Personal information
- Date of birth: 20 January 2000 (age 26)
- Place of birth: Seelze, Germany
- Position: Centre-back

Youth career
- 2014–2016: Wolfsburg
- 2016–2017: JFV Calenberger Land
- 2017–2018: TSV Pattensen

College career
- Years: Team / Apps / (Gls)
- 2018–2022: Harvard Crimson / 55 / (1)

Senior career*
- Years: Team / Apps / (Gls)
- 2020: VfL Wolfsburg II / 2 / (0)
- 2022: Manhattan SC / 2 / (0)
- 2023: Club YLA / 14 / (0)
- 2023–2024: Anderlecht / 16 / (0)
- 2024–2025: Sporting de Huelva / 17 / (0)
- 2025: Montreal Roses FC / 18 / (0)
- 2026: FC Carl Zeiss Jena / 9 / (0)

International career^{‡}
- 2015: Germany U15 / 3 / (0)
- 2015–2016: Germany U16 / 9 / (1)
- 2016–2017: Germany U17 / 13 / (0)

= Lara Schenk =

German footballer

Lara Schenk (born 20 January 2000) is a German footballer who plays as a centre-back.

==Early life==
Schenk began playing soccer at age five, joining a boys team. from 2014 to 2016, she played youth football with VfL Wolfsburg, before joining the JFV Calenberger Land U17 boys team in 2016-17 and the TSV Pattensen U17 boys team in 2017-18.

==College career==
In 2018, Schenk began attending Harvard University, where she played for the women's soccer team on a scholarship. Schenk made her collegiate debut on 19 September 2018, picking up an assist, in a 1-0 victory over the Yale Bulldogs. On September 18, 2019, she scored her first collegiate goal in a 4-1 victory over the UMass Lowell River Hawks. In 2021, she was named to the All-Ivy League Second Team and an Academic All-District selection. In 2022, she was again named an Academic All-District selection.

==Club career==
In 2020, with due to the cancellation of the women's college season due to the COVID-19 pandemic, Schenk began training with Frauen-Bundesliga club VfL Wolfsburg to prepare for the 2020 FIFA U-20 Women's World Cup, which was ultimately cancelled. She could only train with the first team, due to NCAA rules preventing student-athletes from playing professionally, but was able to play with the second team in the 2. Frauen-Bundesliga, as it was not considered professional.

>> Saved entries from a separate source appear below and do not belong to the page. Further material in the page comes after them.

(* ===== verification/MethodsFacts.v ===== *)
(** * Properties of the installation methods

    The methods on the host in memory, with any dialogues, drives and network;
    and what they promise to the loader whatever they run on. *)

From S2P Require Import Prelude CLib Loader Posix Sys Cpio CpioInstall Net Urls Ftp Kickstart CmdLine Getparts Steps Host Imount ImountFacts Misc MiscFacts Transfer Methods.

(** ** Images on a host *)

Section on_host.
Context `{M : MethodOps host} (junk : nat → bytes) (Hjunk : ∀ n, (4096 ≤ length (junk n))%nat) (fuel depth : nat).

(** The directories a mount needs. *)
Definition made (h : host) (d : bytes) : Prop := Forall (there h) (tried [] d).
Lemma made_mkdirs h d : made h d → mkdirs d h = (0, h).
Proof. intros Hd. rewrite mkdirs_tried. by apply make_all_there. Qed.

Lemma doPwMount_made dev wher fs options h : made h wher → (length (hs_error h) < fuel)%nat →
  @doPwMount host memgz host_ops junk fuel dev wher fs options None h =
  Ret (if mounts h dev wher options fs then 0 else IMOUNT_ERR_OTHER, None, ran [argv_of dev wher options fs] h).
Proof. intros Hd Hf. by rewrite (doPwMount_host junk Hjunk _ _ _ _ _ _ h h) by (done || by apply made_mkdirs). Qed.

(** The options of a loop mount, and the types of the image that are tried. *)
Definition loop_opts (device : bytes) : option bytes := Some (str "ro,loop=" ++ device).
Definition loop_mounts (h : host) (image mnt device : bytes) : bytes → bool := mounts h image mnt (loop_opts device).
Definition loop_argvs (h : host) (image mnt device : bytes) : list (list bytes) :=
  argv_of image mnt (loop_opts device) <$> up_to (loop_mounts h image mnt device) loop_types.
(* ===== verification/DevicesFacts.v ===== *)
(** * Properties of the devices

    The disks getDevices finds, and the disk of a number of the BIOS. *)

From S2P Require Import Prelude CLib Decimal Steps Devices.

(** ** getDevices *)

(** A byte in hexadecimal and a line end, whatever is behind. *)
Lemma read_number_hex_line (b : Z) x : 0 ≤ b < 256 → read_number 16 (fmt_01x b ++ 10 :: x) = Some (false, b, 10 :: x).
Proof.
  intros Hb. rewrite <- (Z2Nat.id b) by lia. assert (Z.to_nat b < 256)%nat as Hk by lia. generalize dependent (Z.to_nat b). clear Hb b. intros k Hk.
  destruct x as [| c x]; do 256 (destruct k as [| k]; [reflexivity |]); lia.
Qed.

Section disks.
Context (readdir : bytes → option (list bytes)) (attr : bytes → option bytes) (junk : bytes).
Context (Hread : ∀ p d, attr p = Some d → (length d <= 64)%nat).

(** A disk in sysfs: its name, its capabilities, its size in sectors. *)
Record block := mkBlock { bk_name : bytes; bk_caps : Z; bk_sectors : Z }.
Record block_ok (b : block) : Prop := {
  bo_caps : 0 ≤ bk_caps b < 256;
  bo_sectors : 0 ≤ bk_sectors b < 2 ^ 63;
  bo_capability : attr (sys_path (str "/sys/block/") (bk_name b) (str "/capability")) = Some (fmt_01x (bk_caps b) ++ [10]);
  bo_size : attr (sys_path (str "/sys/block/") (bk_name b) (str "/size")) = Some (fmt_d (bk_sectors b) ++ [10]) }.
(** What the program makes of it: the size goes through an int. *)
Definition disk_of (b : block) : option device :=
  let rm := Z.testbit (bk_caps b) 0 in
  if Z.testbit (bk_caps b) 3 then None
  else if negb rm && (s32 (bk_sectors b) <? MINIMUM_INTERESTING_SIZE) then None
  else Some (mkDevice (bk_name b) (str "Storage device " ++ bk_name b) DEVICE_DISK (removable (if rm then 1 else 0))).

Lemma filled_line d old : (length d <= 64)%nat → ∃ x, filled_buffer d old = d ++ x.
Proof.
  intros Hd. unfold filled_buffer. rewrite take_app, (take_ge d) by done. by eexists.
Qed.
Lemma attr_hex d b old : 0 ≤ b < 256 → d = fmt_01x b ++ [10] →
  (length d <= 64)%nat → attr_number 16 (filled_buffer d old) = Ret (Some b).
Proof.
  intros Hb -> Hl. destruct (filled_line _ old Hl) as [x ->]. rewrite <- app_assoc. cbn [app]. unfold attr_number.
  unfold strtol. rewrite read_number_hex_line by done. rewrite bool_decide_eq_false_2 by done. cbn [negb defined_if mbind outcome_bind fst].
  rewrite Z.min_r by lia. destruct (Z.leb_spec (2 ^ 63) b); [lia |]. cbn [andb]. by rewrite swrap_small by lia.
Qed.
Lemma attr_dec d n old : 0 ≤ n < 2 ^ 63 → d = fmt_d n ++ [10] → (length d <= 64)%nat →
  attr_number 10 (filled_buffer d old) = Ret (Some (s32 n)).
Proof.
  intros Hn -> Hl. destruct (filled_line _ old Hl) as [x ->]. rewrite <- app_assoc. cbn [app]. unfold attr_number.
  assert (no_digit (10 :: x)) as Hs by (intros c [= <-]; reflexivity).
  change (fmt_d n ++ 10 :: x) with ([] ++ fmt_d n ++ 10 :: x). unfold strtol. rewrite read_number_fmt_d by (done || lia).
  rewrite bool_decide_eq_false_2 by done. cbn [negb defined_if mbind outcome_bind fst].
  rewrite Z.min_r by lia. destruct (Z.leb_spec (2 ^ 63) n); [lia | done].
Qed.

Lemma land_bit caps n : 0 ≤ n → (Z.land caps (2 ^ n) =? 0) = negb (Z.testbit caps n).
Proof.
  intros Hn. destruct (Z.testbit caps n) eqn:E; cbn [negb].
  - apply Z.eqb_neq. intros H0. assert (Z.testbit (Z.land caps (2 ^ n)) n = false) as H1 by (rewrite H0; apply Z.testbit_0_l).
    rewrite Z.land_spec, E, Z.pow2_bits_true in H1 by done. done.
  - apply Z.eqb_eq. apply Z.bits_inj'. intros i Hi. rewrite Z.land_spec, Z.testbit_0_l, Z.pow2_bits_eqb by done.
    destruct (Z.eqb_spec n i) as [<- |]; [by rewrite E | apply andb_false_r].
Qed.
Lemma storage_device_disk b : block_ok b → storage_device attr junk DEVICE_DISK (bk_name b) =
  Ret (match disk_of b with Some d => Device d | None => Skip end).
Proof.
  intros [Hc Hs Ec Es]. unfold storage_device. rewrite Ec.
  rewrite (attr_hex _ (bk_caps b)) by (done || by eapply Hread). cbn [mbind outcome_bind].
  change GENHD_FL_CD with (2 ^ 3). change GENHD_FL_REMOVABLE with (2 ^ 0). rewrite !land_bit, !negb_involutive by lia. unfold disk_of.
  destruct (Z.testbit (bk_caps b) 3); [done |]. change (Z.land DEVICE_DISK DEVICE_DISK =? 0) with false.
  destruct (Z.testbit (bk_caps b) 0); [done |]. change (DEVICE_DISK =? DEVICE_DISK) with true. cbn [andb negb]. rewrite Es.
  rewrite (attr_dec _ (bk_sectors b)) by (done || by eapply Hread). cbn [mbind outcome_bind].
  by destruct (s32 (bk_sectors b) <? MINIMUM_INTERESTING_SIZE).
Qed.
Lemma collect_disks blocks : ∀ ret, Forall block_ok blocks →
  collect (storage_device attr junk DEVICE_DISK) (bk_name <$> blocks) ret = Ret (Some (ret ++ omap disk_of blocks)).
Proof.
  induction blocks as [| b blocks IH]; intros ret Hb; [cbn; by rewrite app_nil_r |]. apply list.Forall_cons in Hb as [Hb Hbs].
  rewrite fmap_cons. cbn [collect omap list_omap]. rewrite storage_device_disk by done. cbn [mbind outcome_bind].
  destruct (disk_of b); rewrite IH by done; [by rewrite <- app_assoc | done].
Qed.

(** C29: getDevices(DEVICE_DISK) lists, in the order of /sys/block, the disks
    that are no CD and that are removable or have 32768 sectors, and gives null
    when there are none; but the sectors are counted in an int, so that a fixed
    disk between one and two terabytes is not listed. *)
Theorem getDevices_disks blocks (Hdir : readdir (str "/sys/block") = Some (bk_name <$> blocks)) (Hok : Forall block_ok blocks) :
  getDevices readdir attr junk DEVICE_DISK = Ret (match omap disk_of blocks with [] => None | ds => Some ds end) ∧
  ∀ b, b ∈ blocks → Z.testbit (bk_caps b) 0 = false → 2 ^ 31 ≤ bk_sectors b < 2 ^ 32 → disk_of b = None.
Proof.
  split.
  - unfold getDevices. change (Z.land DEVICE_DISK (Z.lor DEVICE_DISK DEVICE_CDROM) =? 0) with false. rewrite Hdir. cbn [from_option id].
    rewrite collect_disks by done. cbn [mbind outcome_bind app]. change (Z.land DEVICE_DISK DEVICE_NETWORK =? 0) with true.
    cbn [from_option id collect mbind outcome_bind]. by destruct (omap disk_of blocks).
  - intros b _ Hrm Hbig. unfold disk_of. destruct (Z.testbit (bk_caps b) 3); [done |]. rewrite Hrm. cbn [negb andb].
    assert (s32 (bk_sectors b) < 0) as Hneg.
    { unfold swrap. replace (bk_sectors b + 2 ^ (32 - 1)) with (bk_sectors b - 2 ^ 31 + 1 * 2 ^ 32) by lia.
      rewrite Z_mod_plus_full, Z.mod_small by lia. lia. }
    unfold MINIMUM_INTERESTING_SIZE. destruct (Z.ltb_spec (s32 (bk_sectors b)) (32 * 1024)); [done | lia].
Qed.
End disks.

(** ** The disks of the BIOS *)

Lemma lookup_initial key : lookupHashItem (initializeHashTable HASH_TABLE_SIZE) key = None.
Proof.
  unfold lookupHashItem. set (l := default [] _).
  assert (l = []) as ->; [| done]. unfold l, initializeHashTable, diskMapTable.
  destruct (decide (bucket (replicate (Z.to_nat HASH_TABLE_SIZE) []) key < Z.to_nat HASH_TABLE_SIZE)%nat).
  - by rewrite lookup_replicate_2.
  - by rewrite lookup_ge_None_2 by (rewrite length_replicate; lia).
Qed.

Section bios.
Context (mbr_file : bytes → option bytes) (disk : bytes → disk_answer).
Notation mbr_signature := (readMbrSig mbr_file).

(** The name of an entry: int13_dev and the number. *)
Definition entry_ok (name : bytes) : Prop := head name ≠ Some 46 ∧ (9 <= length name)%nat ∧ is_Some (scan_x (drop 9 name)).






(** getDevices gives the names of disks without their directory: when open does
    not find them, no number has a disk. *)
Lemma getBiosDisk_unopened d devices names junk biosStr n (Hdisk : ∃ e, disk (dv_device d) = Disk_open_error e ∧ 0 < e ∧ e ≠ ENOMEDIUM)
  (Hnames : Forall entry_ok names) (Hnumber : scan_x biosStr = Some n) :
  ∃ st, getBiosDisk (Some names) mbr_file disk (Some (d :: devices)) junk biosStr (mkBios false None) = Ret (None, st).
Proof.
  assert (∀ biosNum old, ∃ r, map_entries mbr_file disk (d :: devices) names biosNum old (initializeHashTable HASH_TABLE_SIZE) =
    Ret (r, initializeHashTable HASH_TABLE_SIZE)) as Hm.
  { induction Hnames as [| name names (Hn & Hl & _) _ IH]; intros biosNum old; [by eexists |]. cbn [map_entries].
    rewrite bool_decide_eq_false_2 by done. assert ((9 <=? length name)%nat = true) as -> by (by apply Nat.leb_le).
    cbn [defined_if mbind outcome_bind]. destruct (readMbrSig mbr_file _); [| apply IH].
    destruct Hdisk as (e & He & Hpos & Hne). cbn [find_disks]. unfold readDiskSig. rewrite He. cbn [Nat.leb].
    destruct (Z.ltb_spec (- e) 0); [| lia]. destruct (Z.eqb_spec (- e) (- ENOMEDIUM)); [lia |]. by eexists. }
  destruct (Hm junk junk) as [r E]. eexists. unfold getBiosDisk. cbn [diskHashInit mbrSigToName]. unfold probeBiosDisks, mapBiosDisks. rewrite E.
  cbn [mbind outcome_bind mbrSigToName]. rewrite Hnumber. cbn [checked mbind outcome_bind]. by rewrite lookup_initial.
Qed.
End bios.

(** ** Samples *)

Definition sample_attr (p : bytes) : option bytes :=
  if streq p (str "/sys/block/sda/capability") || streq p (str "/sys/block/sdb/capability") then Some (fmt_01x 0x52 ++ [10])
  else if streq p (str "/sys/block/sr0/capability") then Some (fmt_01x 0x19 ++ [10])
  else if streq p (str "/sys/block/sda/size") then Some (fmt_d 976773168 ++ [10])
  else if streq p (str "/sys/block/sdb/size") then Some (fmt_d 2930277168 ++ [10])
  else if streq p (str "/sys/block/sr0/size") then Some (fmt_d 0 ++ [10])
  else None.
Definition sample_blocks : list block := [mkBlock (str "sda") 0x52 976773168; mkBlock (str "sdb") 0x52 2930277168; mkBlock (str "sr0") 0x19 0].
Definition sda : device := mkDevice (str "sda") (str "Storage device sda") DEVICE_DISK (removable 0).
Lemma sample_attr_short p d : sample_attr p = Some d → (length d <= 64)%nat.
Proof.
  unfold sample_attr. repeat match goal with |- context [if ?b then _ else _] => destruct b end; intros [= <-]; vm_compute; lia.
Qed.
Lemma getDevices_disks_witness :
  getDevices (λ _, Some [str "sda"; str "sdb"; str "sr0"]) sample_attr [] DEVICE_DISK = Ret (Some [sda]).
Proof.
  apply (getDevices_disks (λ _, Some [str "sda"; str "sdb"; str "sr0"]) sample_attr [] sample_attr_short sample_blocks eq_refl).
  repeat constructor; vm_compute; done.
Defined.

In 2022, she played with Manhattan SC in the USL W League.

In January 2023, Schenk signed with Belgian Women's Super League side Club YLA (the women's team of Club Brugge.

In June 2023, she signed with Belgian Women's Super League club Anderlecht on a two-year contract.

In July 2024, she signed with Spanish club Sporting de Huelva in the first tier Liga F.

In April 2025, she joined Canadian club Montreal Roses FC in the Northern Super League. After one season, she departed the club.

==International career==
Schenk played with the German youth teams from U14 to U19 level. In 2018, she was named to the Germany U19 for the 2018 UEFA Women's Under-19 Championship. In 2019 and 2020, she was called to various camps with the Germany U20.